Bootstrap distribution of IA values for L. monocytogenes microarray data (bars). The point estimate for L. monocytogenes (d) is 3.85. Additional point estimates are provided for reference: (a) N. gonorrhoeae, (b) N. meningitidis, (c) Salmonella spp., and (e) Rhizobium spp. (21).
Sequence divergence and signal intensity.
Probe 302 has been identified earlier as a potential marker to discriminate between Divisions I and II of L. monocytogenes (3). For the present analysis, a primer set was designed to amplify a 500-bp region of this probe sequence from five isolates. Sequence similarity ranged between 98.6 and 99.4% for genetically related isolates (within Divisions I or II), whereas similarity ranged between 85.9 and 87.5% for comparisons between Divisions I and II. Thus, probe 302 probably originated from a serotype 4b strain that was included in the original reference library and the microarray was sensitive to a ca. 12 to 13% sequence divergence based on the hybridization conditions used in this study.
DISCUSSION
As illustrated in this study, mixed-genome microarrays present several unique advantages for characterizing clinically relevant microbes.

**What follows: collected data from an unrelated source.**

(* ===== verification/_CoqProject ===== *)
-Q . S2P
Prelude.v
Json.v
JsonParse.v
Types.v
EventChain.v
Store.v
Policy.v
Diff.v
Transition.v
Claims.v
Tickets.v
Decisions.v
Pause.v
Lifecycle.v
Landing.v
Autonomy.v
Verdicts.v
Pattern.v
Contract.v
Profiles.v
Conform.v
Review.v
Approval.v
Landings.v
Replay.v
Sendback.v
Tester.v
Edits.v
Handover.v
Deliveries.v
Life.v
Refinement.v
Simulation.v
Gate.v
Changes.v
Claiming.v
System.v
Frames.v
Demo.v
GateDemo.v
Safety.v
Approved.v
SentBack.v
Merged.v
Tested.v
History.v
Leases.v
Holders.v
Sweep.v
Dependencies.v
Moves.v
Queue.v
Pausing.v
Answers.v
Numbers.v
Frozen.v
Edited.v
Outcomes.v
Promises.v
Extend.v
Access.v
Principals.v
Credentials.v
ReviewComments.v
Requirements.v
Guards.v
Globs.v
Roots.v
Lore.v
Boundaries.v
Recall.v
LoreTools.v
Envelope.v
Records.v
Edges.v
Lores.v
Curation.v
Atlas.v
Trust.v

First, these arrays are relatively simple to construct and use, making them very attractive tools for identifying and validating genetic markers. In this study, we identified 29 polymorphic probe sequences, several of which may be suitable for distinguishing between serotypes (Fig. 2) and a combination of which permits fingerprinting of bacterial isolates (Fig. 1). As discussed below, this approach to fingerprinting appears to retain information about phylogenetic relationships between isolates. Unlike conventional fingerprinting (e.g., pulsed-field gel electrophoresis or ribotyping), microarray fingerprinting offers the additional opportunity to identify unique DNA sequences that distinguish between the taxonomic and clinical isolates under study. These sequences can be used to construct smaller arrays, or they can be used to develop PCR-based detection assays. Unlike PCR-based fingerprinting methods, the arrays will be far less susceptible to target contamination (see below). Finally, as illustrated by this project, genetic markers identified by this technique may be relevant to differential survivorship and virulence and therefore offer new targets for pathogen detection or for studying the ecology, treatment, or control of important microbes.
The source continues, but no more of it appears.